— WHAT YOU WILL DO —
Transcribe, without alteration, the line that includes "all: try (split; [intros" and each line after it until the records end, omitting all that precede it.

═══

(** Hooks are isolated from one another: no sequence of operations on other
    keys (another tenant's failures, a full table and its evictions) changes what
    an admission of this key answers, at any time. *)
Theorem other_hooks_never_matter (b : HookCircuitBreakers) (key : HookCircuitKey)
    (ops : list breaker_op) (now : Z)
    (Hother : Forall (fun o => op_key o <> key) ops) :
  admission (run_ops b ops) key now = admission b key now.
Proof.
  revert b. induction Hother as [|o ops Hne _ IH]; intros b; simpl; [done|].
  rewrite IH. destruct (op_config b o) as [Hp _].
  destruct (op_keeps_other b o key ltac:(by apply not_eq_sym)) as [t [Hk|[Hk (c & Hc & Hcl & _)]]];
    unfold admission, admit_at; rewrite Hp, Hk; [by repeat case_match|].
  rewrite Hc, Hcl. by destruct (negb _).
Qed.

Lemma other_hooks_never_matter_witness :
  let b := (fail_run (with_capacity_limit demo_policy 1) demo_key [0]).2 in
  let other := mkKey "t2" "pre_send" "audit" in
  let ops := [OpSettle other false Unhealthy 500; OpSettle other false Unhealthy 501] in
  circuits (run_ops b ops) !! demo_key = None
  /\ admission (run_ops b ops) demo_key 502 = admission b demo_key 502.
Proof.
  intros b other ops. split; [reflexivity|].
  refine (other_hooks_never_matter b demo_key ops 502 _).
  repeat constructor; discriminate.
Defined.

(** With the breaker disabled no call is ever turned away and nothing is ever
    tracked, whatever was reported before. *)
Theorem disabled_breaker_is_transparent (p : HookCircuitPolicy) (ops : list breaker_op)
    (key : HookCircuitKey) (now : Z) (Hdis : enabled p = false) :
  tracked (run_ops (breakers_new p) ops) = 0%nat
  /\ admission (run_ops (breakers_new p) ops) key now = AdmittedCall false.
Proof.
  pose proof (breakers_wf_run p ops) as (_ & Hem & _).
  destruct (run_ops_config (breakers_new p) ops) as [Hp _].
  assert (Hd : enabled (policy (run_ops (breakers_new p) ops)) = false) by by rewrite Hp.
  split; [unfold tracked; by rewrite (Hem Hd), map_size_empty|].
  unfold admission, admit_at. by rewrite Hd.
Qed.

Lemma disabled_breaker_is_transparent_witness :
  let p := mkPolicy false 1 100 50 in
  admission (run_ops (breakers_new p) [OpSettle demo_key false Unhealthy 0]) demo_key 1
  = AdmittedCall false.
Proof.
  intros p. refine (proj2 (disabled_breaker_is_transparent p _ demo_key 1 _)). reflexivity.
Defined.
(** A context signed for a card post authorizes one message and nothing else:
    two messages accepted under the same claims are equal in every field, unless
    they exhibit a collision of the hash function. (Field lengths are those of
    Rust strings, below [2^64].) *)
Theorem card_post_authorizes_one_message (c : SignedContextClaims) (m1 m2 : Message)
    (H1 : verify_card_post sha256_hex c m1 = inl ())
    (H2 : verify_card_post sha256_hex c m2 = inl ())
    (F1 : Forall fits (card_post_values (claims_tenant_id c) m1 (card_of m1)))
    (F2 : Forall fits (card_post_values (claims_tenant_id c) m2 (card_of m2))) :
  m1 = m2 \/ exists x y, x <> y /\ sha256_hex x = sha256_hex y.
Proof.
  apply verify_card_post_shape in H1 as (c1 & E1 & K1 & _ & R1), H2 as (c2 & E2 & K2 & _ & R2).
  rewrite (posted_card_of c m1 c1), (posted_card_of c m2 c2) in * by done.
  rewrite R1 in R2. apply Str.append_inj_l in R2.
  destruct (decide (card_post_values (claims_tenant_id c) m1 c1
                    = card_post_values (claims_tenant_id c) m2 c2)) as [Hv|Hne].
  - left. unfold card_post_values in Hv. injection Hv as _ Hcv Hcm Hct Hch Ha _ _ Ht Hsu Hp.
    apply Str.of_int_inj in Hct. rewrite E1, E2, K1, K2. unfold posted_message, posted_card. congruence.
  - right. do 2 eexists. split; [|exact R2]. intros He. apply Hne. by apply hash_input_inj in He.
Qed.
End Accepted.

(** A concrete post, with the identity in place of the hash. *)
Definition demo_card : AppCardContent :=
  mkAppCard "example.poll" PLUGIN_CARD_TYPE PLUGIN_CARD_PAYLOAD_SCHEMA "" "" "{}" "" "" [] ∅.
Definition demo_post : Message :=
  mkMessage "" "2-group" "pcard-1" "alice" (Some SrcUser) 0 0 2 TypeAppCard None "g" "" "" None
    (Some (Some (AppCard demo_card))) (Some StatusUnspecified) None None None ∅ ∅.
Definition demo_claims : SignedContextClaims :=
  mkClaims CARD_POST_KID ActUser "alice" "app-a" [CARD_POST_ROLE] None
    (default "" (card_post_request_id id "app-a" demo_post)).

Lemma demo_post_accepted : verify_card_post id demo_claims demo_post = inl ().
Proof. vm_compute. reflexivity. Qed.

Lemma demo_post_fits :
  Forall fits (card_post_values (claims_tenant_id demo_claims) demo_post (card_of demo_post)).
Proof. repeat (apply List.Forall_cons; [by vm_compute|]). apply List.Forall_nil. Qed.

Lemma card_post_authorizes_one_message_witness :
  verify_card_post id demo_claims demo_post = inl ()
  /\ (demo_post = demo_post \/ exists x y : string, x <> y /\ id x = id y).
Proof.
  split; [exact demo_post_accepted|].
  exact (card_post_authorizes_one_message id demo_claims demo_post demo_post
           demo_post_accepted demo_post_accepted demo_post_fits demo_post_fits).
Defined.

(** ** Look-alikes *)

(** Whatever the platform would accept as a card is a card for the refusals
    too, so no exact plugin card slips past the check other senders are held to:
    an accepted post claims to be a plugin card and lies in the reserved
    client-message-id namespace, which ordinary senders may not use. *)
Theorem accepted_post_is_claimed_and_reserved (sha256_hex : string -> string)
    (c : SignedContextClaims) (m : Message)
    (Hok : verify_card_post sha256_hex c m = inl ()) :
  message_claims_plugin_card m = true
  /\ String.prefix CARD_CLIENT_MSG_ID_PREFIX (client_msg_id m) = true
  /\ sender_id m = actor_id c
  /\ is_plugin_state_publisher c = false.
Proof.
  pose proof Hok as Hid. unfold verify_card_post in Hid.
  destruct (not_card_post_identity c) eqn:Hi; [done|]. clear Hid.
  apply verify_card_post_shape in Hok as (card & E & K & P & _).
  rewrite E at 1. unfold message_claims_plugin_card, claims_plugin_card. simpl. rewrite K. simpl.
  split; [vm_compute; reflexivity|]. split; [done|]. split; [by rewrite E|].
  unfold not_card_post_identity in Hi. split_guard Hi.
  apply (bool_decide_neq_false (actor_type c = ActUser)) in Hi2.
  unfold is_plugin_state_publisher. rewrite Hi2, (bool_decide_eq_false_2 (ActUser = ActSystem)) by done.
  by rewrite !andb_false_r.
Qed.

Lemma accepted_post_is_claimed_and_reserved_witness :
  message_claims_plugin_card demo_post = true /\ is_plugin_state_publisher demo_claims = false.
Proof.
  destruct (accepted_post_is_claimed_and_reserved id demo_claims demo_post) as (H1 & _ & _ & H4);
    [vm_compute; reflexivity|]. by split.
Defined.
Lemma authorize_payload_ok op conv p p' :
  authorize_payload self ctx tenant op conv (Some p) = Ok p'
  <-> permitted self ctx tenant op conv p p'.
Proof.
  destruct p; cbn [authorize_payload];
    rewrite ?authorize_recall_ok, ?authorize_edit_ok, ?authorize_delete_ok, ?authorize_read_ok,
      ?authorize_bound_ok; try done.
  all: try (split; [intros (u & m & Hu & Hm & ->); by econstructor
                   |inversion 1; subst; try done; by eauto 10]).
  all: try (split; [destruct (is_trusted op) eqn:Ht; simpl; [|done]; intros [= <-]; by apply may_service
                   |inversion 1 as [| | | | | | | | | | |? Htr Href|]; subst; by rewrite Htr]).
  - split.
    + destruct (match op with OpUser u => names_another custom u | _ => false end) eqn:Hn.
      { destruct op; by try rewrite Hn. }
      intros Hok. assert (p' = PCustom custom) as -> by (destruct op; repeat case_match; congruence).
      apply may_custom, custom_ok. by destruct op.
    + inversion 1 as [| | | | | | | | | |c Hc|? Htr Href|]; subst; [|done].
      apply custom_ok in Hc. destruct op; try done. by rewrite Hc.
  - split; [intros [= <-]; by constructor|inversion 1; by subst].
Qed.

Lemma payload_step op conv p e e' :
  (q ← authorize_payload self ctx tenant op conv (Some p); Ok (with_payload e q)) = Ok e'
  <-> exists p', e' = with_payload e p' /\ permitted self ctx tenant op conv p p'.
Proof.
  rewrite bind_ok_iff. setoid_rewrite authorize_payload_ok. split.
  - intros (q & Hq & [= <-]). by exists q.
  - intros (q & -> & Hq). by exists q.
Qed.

═══

— TASK OUTPUT —
  all: try (split; [intros (u & m & Hu & Hm & ->); by econstructor
                   |inversion 1; subst; try done; by eauto 10]).
  all: try (split; [destruct (is_trusted op) eqn:Ht; simpl; [|done]; intros [= <-]; by apply may_service
                   |inversion 1 as [| | | | | | | | | | |? Htr Href|]; subst; by rewrite Htr]).
  - split.
    + destruct (match op with OpUser u => names_another custom u | _ => false end) eqn:Hn.
      { destruct op; by try rewrite Hn. }
      intros Hok. assert (p' = PCustom custom) as -> by (destruct op; repeat case_match; congruence).
      apply may_custom, custom_ok. by destruct op.
    + inversion 1 as [| | | | | | | | | |c Hc|? Htr Href|]; subst; [|done].
      apply custom_ok in Hc. destruct op; try done. by rewrite Hc.
  - split; [intros [= <-]; by constructor|inversion 1; by subst].
Qed.

Lemma payload_step op conv p e e' :
  (q ← authorize_payload self ctx tenant op conv (Some p); Ok (with_payload e q)) = Ok e'
  <-> exists p', e' = with_payload e p' /\ permitted self ctx tenant op conv p p'.
Proof.
  rewrite bind_ok_iff. setoid_rewrite authorize_payload_ok. split.
  - intros (q & Hq & [= <-]). by exists q.
  - intros (q & -> & Hq). by exists q.
Qed.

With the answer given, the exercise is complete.